Vary one parameter at a time, repeat while reducing the step size.

Least Squares:

Treat the error as a translatable vector space from the solution.

Slope Variation:

Curve fit (least squares) the effect of one coefficient on another, direct search in pairs.

Key Feature Comparison

Plotting the error vs. any two coefficients produces a surface plot. Picture trying to find the lowest spot on a map, but only knowing the altitudes of the places visited.

· Least Squares flattens the errors into a solution, but if the map is too complex that won’t work.

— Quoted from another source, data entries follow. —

(** The assignment [patch.options = v]. *)
Definition set_options {RT : JSRuntime} (patch : t)
    (v : option (list string)) : t :=
  mk RT (id patch) (name patch) (label patch) (type patch) (required patch)
     (placeholder patch) (min patch) (max patch) (pattern patch) (Some v).
End FieldPatch.

Module FormSchema.
Record t {RT : JSRuntime} := mk {
  id : string;
  name : string;
  description : option string;
  layout : FormLayout;
  fields : list FieldSchema.t;
  createdAt : string;
  updatedAt : string
}.
End FormSchema.

(** [Partial<FormSchema>] *)
Module SchemaPatch.
Record t {RT : JSRuntime} := mk {
  id : option string;
  name : option string;
  description : option (option string);
  layout : option FormLayout;
  fields : option (list FieldSchema.t);
  createdAt : option string;
  updatedAt : option string
}.
End SchemaPatch.

(** Values stored in a submitted record ([unknown] in the source: a string or
    a number). *)
Inductive JSValue {RT : JSRuntime} :=
  | VString (s : string)
  | VNumber (n : JSnum).

(** ** Plain objects used as maps *)

(** The names of the properties of [Object.prototype], which every plain
    object inherits. *)
Definition inheritedKeys : list string :=
  ["__proto__"; "constructor"; "hasOwnProperty"; "isPrototypeOf";
   "propertyIsEnumerable"; "toLocaleString"; "toString"; "valueOf";
   "__defineGetter__"; "__defineSetter__"; "__lookupGetter__";
   "__lookupSetter__"].

(** The assignment [m[k] = v] on a plain object, for a string or a number
    [v]: under the key [__proto__] the setter inherited from
    [Object.prototype] ignores such a value and no own property is created;
    under every other key the own property is created or overwritten. *)
Definition objAssign {V : Type} (k : string) (v : V) (m : gmap string V)
  : gmap string V :=
  if bool_decide (k = "__proto__") then m else <[k := v]> m.

(** ** The form engine (components/DynamicForm.tsx) *)

Section DynamicForm.
Context `{RT : JSRuntime}.

(** [values[field.id] ?? ''] *)
Definition rawOf (values : gmap string string) (field : FieldSchema.t)
  : string :=
  default "" (values !! FieldSchema.id field).

(** [typeof b === 'number' && viol(b)] for an optional bound [b]: the bound
    when it is set and violated. *)
Definition violatedBound (b : option JSnum) (viol : JSnum → bool)
  : option JSnum :=
  match b with
  | Some x => if viol x then Some x else None
  | None => None
  end.

(** The checks of a number field: the body of
    [if (field.type === 'number') { ... }]; [Some e] stands for
    [newErrors[field.id] = e; continue]. *)
Definition numberError (field : FieldSchema.t) (trimmed : string)
  : option string :=
  let num := Number trimmed in
  if Number_isNaN num then Some "Must be a valid number"
  else
    match violatedBound (FieldSchema.min field) (λ lo, num_lt num lo) with
    | Some lo => Some ("Must be ≥ " +:+ num_toString lo)
    | None =>
        match violatedBound (FieldSchema.max field) (λ hi, num_lt hi num) with
        | Some hi => Some ("Must be ≤ " +:+ num_toString hi)
        | None => None
        end
    end.

(** The pattern check of a text field: the [try { ... } catch { }] block. *)
Definition patternError (p : string) (trimmed : string) : option string :=
  match RegExp p with
  | Some regex =>
      if negb (RegExp_test regex trimmed)
      then Some "Value does not match required format"
      else None
  | None => None
  end.

(** Truthiness of [field.required] and of [field.pattern]. *)
Definition truthy_bool (b : option bool) : bool := default false b.

Definition truthy_string (s : option string) : bool :=
  match s with
  | Some s => negb (bool_decide (s = ""))
  | None => false
  end.

(** One iteration of the loop of [validate]: the error assigned to
    [newErrors[field.id]], if any. *)
Definition fieldError (values : gmap string string) (field : FieldSchema.t)
  : option string :=
  let rawValue := rawOf values field in
  let trimmed := String_trim rawValue in
  if truthy_bool (FieldSchema.required field) && bool_decide (trimmed = "")
  then Some "This field is required"
  else if bool_decide (trimmed = "") then None
  else
    match
      (if bool_decide (FieldSchema.type field = number)
       then numberError field trimmed else None)
    with
    | Some e => Some e
    | None =>
        if bool_decide (FieldSchema.type field = text)
           && truthy_string (FieldSchema.pattern field)
        then patternError (default "" (FieldSchema.pattern field)) trimmed
        else None
    end.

· Iterative least squares uses the slope to get magnitude and direction of where to try next, but if the second derivative (rate of change of slope, or Hessian) or higher order things are at play, then the direction and or magnitude may lead to a relatively equivalent error in a new location, the solution might not converge. Inverting large matrixes is time consuming.

· Using higher order derivatives (Hessian matrix) can help if the curve is very smooth (no noise), and there are few divots in the surface (local minima) the algorithm might lock onto.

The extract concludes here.